Musharraf and Aziz have improved the standard of
governance in Pakistan, but they have not yet reversed two major
poverty-generating trends: deteriorating infrastructure and low levels
of education. Prosperity in Pakistan's countryside—where the majority of
its poor live—depends on massive new investments in irrigation, roads
and agricultural technology. The country also needs to improve the
education it can offer its poor. From 1992 to 2004, the central
government spent 18 times more on its military than on education,
according to UNICEF. Aziz says his government is aware of the pressing
need to tackle issues such as education and population control. Yet
there is little sign that he and Musharraf can curb the most significant
drain on Pakistan's economic vitality—its armed forces, which consume a
fifth of the government's spending.
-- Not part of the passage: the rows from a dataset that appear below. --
(** Two runs of [_file_hashes] that differ only in the completion order
    both raise or both return, and then every digest has the same group. *)
Lemma file_hashes_completion_order (fs : FileSystem)
    (hashlib_new : string → option (list byte → option string))
    (order1 order2 : list (option _HashResult) → list (option _HashResult))
    (hash_algorithm : string) (paths : list string) (show_progress : bool)
    (d : string) :
  (∀ l, order1 l ≡ₚ l) → (∀ l, order2 l ≡ₚ l) →
  (λ hashes, PyDict.get hashes d)
    <$> returned (_file_hashes fs hashlib_new order1 hash_algorithm paths
                    show_progress)
  = (λ hashes, PyDict.get hashes d)
      <$> returned (_file_hashes fs hashlib_new order2 hash_algorithm paths
                      show_progress).
Proof.
  intros H1 H2. unfold _file_hashes.
  destruct (_ <$> (_ <$> paths)) as [|fut futs] eqn:E; [done|].
  simpl returned. rewrite <-E. clear E.
  set (futures := _ <$> (_ <$> paths)).
  assert (Hp : order1 futures ≡ₚ order2 futures) by (by rewrite H1, H2).
  destruct (mapM id (order1 futures)) as [rs1|] eqn:E1.
  - destruct (mapM_id_Permutation _ _ _ Hp E1) as (rs2 & -> & Hrs). simpl.
    f_equal.
    apply (aggregate_get_Permutation rs1 rs2 d Hrs).
  - destruct (mapM id (order2 futures)) as [rs2|] eqn:E2; [|done].
    symmetry in Hp.
    destruct (mapM_id_Permutation _ _ _ Hp E2) as (rs1 & E1' & _).
    congruence.
Qed.

(** Scenario C: a target digest that no file has; the text report is empty
    and the exit status is 1. *)
Example scenario_c :
  (main Fnmatch.fnmatch last_occurrence_order fs_scenario_a hashlib_md5
     in_submission_order plain_style json_plain
     ["a.txt"; "b.txt"] None false txt "md5" ["abc123"] false false None
     false).2
  = Some {| stdout := ""; exit_code := 1 |}.
Proof. vm_compute. reflexivity. Qed.

(** Scenario A through [main]: the text report of the duplicate pair. *)
Example scenario_a_report :
  (main Fnmatch.fnmatch last_occurrence_order fs_scenario_a hashlib_md5
     in_submission_order plain_style json_plain
     ["a.txt"; "b.txt"] None false txt "md5" [] false false None false).2
  = Some {| stdout :=
              "2 files with md5 hash '5d41402abc4b2a76b9719d911017c592':"
              +:+ PyStr.LF +:+ "a.txt" +:+ PyStr.LF +:+ "b.txt" +:+ PyStr.LF;
            exit_code := 0 |}.
Proof. vm_compute. reflexivity. Qed.

(** * Further properties of the program *)

(** ** Groups as a partition of the results *)

Lemma concat_values_setdefault (k : string) (d : PyDict.t (list string)) :
  concat (PyDict.setdefault k [] d).*2 = concat d.*2.
Proof.
  unfold PyDict.setdefault. destruct (PyDict.get d k); [done|].
  rewrite fmap_app, concat_app. simpl. by rewrite app_nil_r.
Qed.

Lemma concat_values_alter (k p : string) (d : PyDict.t (list string)) :
  k ∈ PyDict.keys d →
  concat (PyDict.alter (λ ps, ps ++ [p]) k d).*2 ≡ₚ concat d.*2 ++ [p].
Proof.
  unfold PyDict.keys. induction d as [|[k' ps] d IH]; simpl.
  - by intros ?%elem_of_nil.
  - intros Hin. case_decide as Hk; simpl.
    + rewrite <-!app_assoc. apply Permutation_app_head, Permutation_app_comm.
    + apply elem_of_cons in Hin as [->|Hin]; [done|].
      rewrite IH by done. by rewrite app_assoc.
Qed.

Lemma concat_values_consume hashes res :
  concat (consume hashes res).*2 ≡ₚ concat hashes.*2 ++ [path res].
Proof.
  unfold consume. rewrite concat_values_alter.
  - by rewrite concat_values_setdefault.
  - rewrite keys_setdefault. case_decide; [by rewrite app_nil_r|].
    apply elem_of_app. right. apply list_elem_of_here.
Qed.

Lemma concat_values_foldl_consume hashes rs :
  concat (foldl consume hashes rs).*2 ≡ₚ concat hashes.*2 ++ (path <$> rs).
Proof.
  revert hashes. induction rs as [|r rs IH]; intros hashes; simpl.
  - by rewrite app_nil_r.
  - rewrite IH, concat_values_consume. by rewrite <-app_assoc.
Qed.

Lemma concat_values_sorted (d : PyDict.t (list string)) :
  concat ((λ dp, (dp.1, sorted dp.2)) <$> d).*2 ≡ₚ concat d.*2.
Proof.
  induction d as [|[k ps] d IH]; [done|].
  rewrite !fmap_cons. simpl. by rewrite IH, sorted_Permutation.
Qed.

(** X4.  No result is lost or repeated by the aggregation: the paths of all
    the groups of the returned dictionary, taken together, are the paths of
    the consumed results, each as often as it was consumed. *)
Theorem aggregate_groups_partition_paths (completed : list _HashResult) :
  concat (aggregate completed).*2 ≡ₚ path <$> completed.
Proof.
  rewrite aggregate_fmap, concat_values_sorted. unfold accumulate.
  by rewrite concat_values_foldl_consume.
Qed.

(** X5.  A path is listed in the group of digest [d] exactly when a result
    pairing that path with [d] was consumed: equal digests share a group,
    different digests never do. *)
Theorem aggregate_group_membership (completed : list _HashResult)
    (d p : string) :
  (∃ ps, PyDict.get (aggregate completed) d = Some ps ∧ p ∈ ps)
  ↔ mk_HashResult p d ∈ completed.
Proof.
  rewrite get_aggregate.
  assert (Hmem : p ∈ paths_with d completed ↔ mk_HashResult p d ∈ completed).
  { unfold paths_with. rewrite list_elem_of_fmap. split.
    - intros ([p' d'] & -> & [Hd Hin]%list_elem_of_filter).
      simpl in *. by subst.
    - intros Hin. exists (mk_HashResult p d). split; [done|].
      by apply list_elem_of_filter. }
  rewrite <-Hmem. split.
  - intros (ps & Hget & Hp). destruct (paths_with d completed) eqn:E; [done|].
    injection Hget as <-. by rewrite sorted_Permutation in Hp.
  - intros Hp. destruct (paths_with d completed) as [|q qs] eqn:E.
    + by apply elem_of_nil in Hp.
    + eexists. split; [done|]. by rewrite sorted_Permutation.
Qed.

(** ** The order of the keys *)

Lemma keys_aggregate rs : PyDict.keys (aggregate rs) = PyDict.keys (accumulate rs).
Proof.
  rewrite aggregate_fmap. unfold PyDict.keys. by rewrite <-list_fmap_compose.
Qed.

(** X6.  The keys of the returned dictionary are the distinct digests in the
    order in which each digest was first completed: [remove_dups] keeps the
    last occurrence of every element, so between the two reversals it keeps
    the first. *)
Theorem aggregate_keys_first_completion_order (completed : list _HashResult) :
  PyDict.keys (aggregate completed)
  = reverse (remove_dups (reverse (digest <$> completed))).
Proof.
  rewrite keys_aggregate.
  induction completed as [|r rs IH] using rev_ind; [done|].
  unfold accumulate in *. rewrite foldl_app. simpl.
  rewrite keys_consume, fmap_app. change (digest <$> [r]) with [digest r].
  rewrite reverse_snoc. simpl.
  assert (Hin : digest r ∈ PyDict.keys (foldl consume [] rs)
                ↔ digest r ∈ reverse (digest <$> rs)).
  { rewrite keys_foldl_consume, elem_of_reverse. unfold PyDict.keys. simpl.
    rewrite elem_of_nil. tauto. }
  destruct (decide (digest r ∈ PyDict.keys (foldl consume [] rs))) as [Hk|Hk];
    destruct (decide_rel elem_of (digest r) (reverse (digest <$> rs)))
      as [Hr|Hr]; try tauto.
  - by rewrite app_nil_r.
  - by rewrite reverse_cons, IH.
Qed.

(** ** When the retained dictionary is empty *)

Lemma filter_nil_Forall {A} (P : A → Prop) `{!∀ x, Decision (P x)} (l : list A) :
  filter P l = [] ↔ Forall (λ x, ¬ P x) l.
Proof.
  induction l as [|x l IH]; [by split; [constructor|]|].
  rewrite filter_cons, Forall_cons. case_decide; [|rewrite IH; tauto].
  split; [done|]. by intros [? _].
Qed.

Lemma NoDup_fmap_filter_length {A B} `{!EqDecision B} (f : A → B) (l : list A) :
  NoDup (f <$> l) ↔ ∀ d, (length (filter (λ r, f r = d) l) ≤ 1)%nat.
Proof.
  induction l as [|a l IH].
  - split; [intros _ d; simpl; lia | constructor].
  - rewrite fmap_cons, NoDup_cons, IH. split.
    + intros [Ha Hl] d. rewrite filter_cons. case_decide as Hd; [|apply Hl].
      assert (filter (λ r, f r = d) l = []) as ->; [|simpl; lia].
      apply filter_nil_Forall, Forall_forall. intros r Hr Hfr.
      apply Ha, list_elem_of_fmap. exists r. split; congruence.
    + intros H. split.
      * intros (r & Hfr & Hr)%list_elem_of_fmap.
        specialize (H (f a)). rewrite filter_cons, decide_True in H by done.
        assert (r ∈ filter (λ r, f r = f a) l) as Hin
          by (by apply list_elem_of_filter).
        destruct (filter (λ r, f r = f a) l); [by apply elem_of_nil in Hin|].
        simpl in H. lia.
      * intros d. specialize (H d). rewrite filter_cons in H.
        case_decide; simpl in H; lia.
Qed.

Lemma elem_of_aggregate rs d ps :
  (d, ps) ∈ aggregate rs
  ↔ paths_with d rs ≠ [] ∧ ps = sorted (paths_with d rs).
Proof.
  split.
  - intros Hin%elem_of_get; [|apply wf_aggregate].
    rewrite get_aggregate in Hin.
    destruct (paths_with d rs); [done|]. by injection Hin as <-.
  - intros [Hne ->]. apply get_Some_elem_of. rewrite get_aggregate.
    by destruct (paths_with d rs).
Qed.

Lemma length_sorted l : length (sorted l) = length l.
Proof. by rewrite sorted_Permutation. Qed.

Lemma duplicates_retained_nil rs :
  main_filter [] (aggregate rs) = [] ↔ NoDup (digest <$> rs).
Proof.
  rewrite main_filter_duplicates by apply wf_aggregate.
  rewrite filter_nil_Forall, Forall_forall, NoDup_fmap_filter_length. split.
  - intros H d. destruct (paths_with d rs) as [|p ps] eqn:E.
    + unfold paths_with in E. apply fmap_nil_inv in E. rewrite E. simpl. lia.
    + specialize (H (d, sorted (paths_with d rs))). simpl in H.
      rewrite length_sorted in H. unfold paths_with in H at 2.
      rewrite length_fmap in H.
      assert ((d, sorted (paths_with d rs)) ∈ aggregate rs) as Hin.
      { apply elem_of_aggregate. by rewrite E. }
      specialize (H Hin). lia.
  - intros H [d ps] [_ ->]%elem_of_aggregate. simpl.
    rewrite length_sorted. unfold paths_with. rewrite length_fmap.
    specialize (H d). lia.
Qed.

Lemma match_retained_nil m ms rs :
  main_filter (m :: ms) (aggregate rs) = []
  ↔ Forall (λ r, digest r ∉ m :: ms) rs.
Proof.
  rewrite main_filter_match by apply wf_aggregate.
  rewrite filter_nil_Forall, !Forall_forall. split.
  - intros H r Hr Hd.
    assert (digest r ∈ PyDict.keys (aggregate rs)) as Hk.
    { rewrite keys_aggregate. unfold accumulate. rewrite keys_foldl_consume.
      right. apply list_elem_of_fmap. by exists r. }
    apply list_elem_of_fmap in Hk as ([d ps] & Heq & Hin). simpl in Heq.
    subst d. by apply (H _ Hin).
  - intros H [d ps] Hin Hd. simpl in Hd.
    assert (d ∈ PyDict.keys (aggregate rs)) as Hk.
    { apply list_elem_of_fmap. by exists (d, ps). }
    rewrite keys_aggregate in Hk. unfold accumulate in Hk.
    rewrite keys_foldl_consume in Hk. destruct Hk as [Hk|Hk].
    + by apply elem_of_nil in Hk.
    + apply list_elem_of_fmap in Hk as (r & -> & Hr). by apply (H r).
Qed.

(** X7.  Duplicates mode reports something exactly when two of the hashed
    results carry the same digest: the retained dictionary is empty if and
    only if the digests of the results are pairwise different. *)
Theorem duplicates_reported_iff_shared_digest (completed : list _HashResult) :
  main_filter [] (aggregate completed) = [] ↔ NoDup (digest <$> completed).
Proof. apply duplicates_retained_nil. Qed.

(** X8.  Match mode retains nothing exactly when no hashed result carries
    one of the target digests. *)
Theorem match_retains_nothing_iff_no_target (m : string) (ms : list string)
    (completed : list _HashResult) :
  main_filter (m :: ms) (aggregate completed) = []
  ↔ Forall (λ r, digest r ∉ m :: ms) completed.
Proof. apply match_retained_nil. Qed.

(** ** Hashing one file, hashing them all *)

Lemma default_blocksize_pos : 0 < default_blocksize.
Proof. unfold default_blocksize. lia. Qed.

Lemma read_loop_zero (fuel : nat) (f acc : list byte) :
  read_loop (S fuel) 0 f acc = Some acc.
Proof. reflexivity. Qed.


(** With [shake_128] the worker raises at [hexdigest()], and so does the
    run, although the algorithm is known and the file can be read. *)
Example shake_has_no_hexdigest :
  _compute_hash fs_scenario_a hashlib_md5_shake "a.txt" "shake_128"
    default_blocksize = None
  ∧ (main Fnmatch.fnmatch last_occurrence_order fs_scenario_a
       hashlib_md5_shake in_submission_order plain_style json_plain
       ["a.txt"; "b.txt"] None true txt "shake_128" [] true false None
       false).2 = None.
Proof. vm_compute. split; reflexivity. Qed.

(** When every file can be read and digested, every future holds a
    result, and the digests of the results are the digests of the
    contents. *)
Lemma all_hashed (fs : FileSystem)
    (hashlib_new : string → option (list byte → option string))
    (hash_algorithm : string) (hexdigest : list byte → option string)
    (paths : list string) (files : list (list byte))
    (digests : list string) :
  hashlib_new hash_algorithm = Some hexdigest →
  Forall2 (λ p f, content fs p = Some f) paths files →
  Forall2 (λ f d, hexdigest f = Some d) files digests →
  ∃ rs, (λ p, _compute_hash fs hashlib_new p hash_algorithm default_blocksize)
          <$> paths = Some <$> rs
        ∧ digest <$> rs = digests.
Proof.
  intros Halg Hfiles. revert digests.
  induction Hfiles as [|p f ps fs' Hp _ IH]; intros digests Hd.
  - apply Forall2_nil_inv_l in Hd as ->. by exists [].
  - apply Forall2_cons_inv_l in Hd as (d & ds & Hf & Hds & ->).
    destruct (IH _ Hds) as (rs & Hrs & Hdig).
    exists (mk_HashResult p d :: rs). split.
    + rewrite !fmap_cons, Hrs. f_equal.
      rewrite compute_hash_whole_file by apply default_blocksize_pos.
      rewrite Halg. simpl. rewrite Hp. simpl. by rewrite Hf.
    + by rewrite !fmap_cons, Hdig.
Qed.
Restricting defense expenditure
would open up funds for social spending and infrastructure, but the
recent budget saw an increase of more than 15% in military spending.
To be sure, Pakistan is making real progress. Moazzam
Malik, director of BMA Capital Management, a Karachi-based financial
firm, points out that the boom has brought three "economic revolutions"
to the nation: consumer finance, cell phones, and large numbers of TV
channels. "Together, these three have the potential to transform this
country," Malik says. But Pakistan always had potential. It is realizing
it that has proved tough. Analysts such as Iqbal Mustafa, a Lahore-based
newspaper columnist and investment consultant, say the real change in
Pakistan must come from within—in the form of a concerted crackdown on
corruption, misgovernance and runaway military spending. And if
President Musharraf cannot bring about these changes? "Then," says
Mustafa, "the divide between the rich and the poor in this country keeps
growing. And that's good news for no one.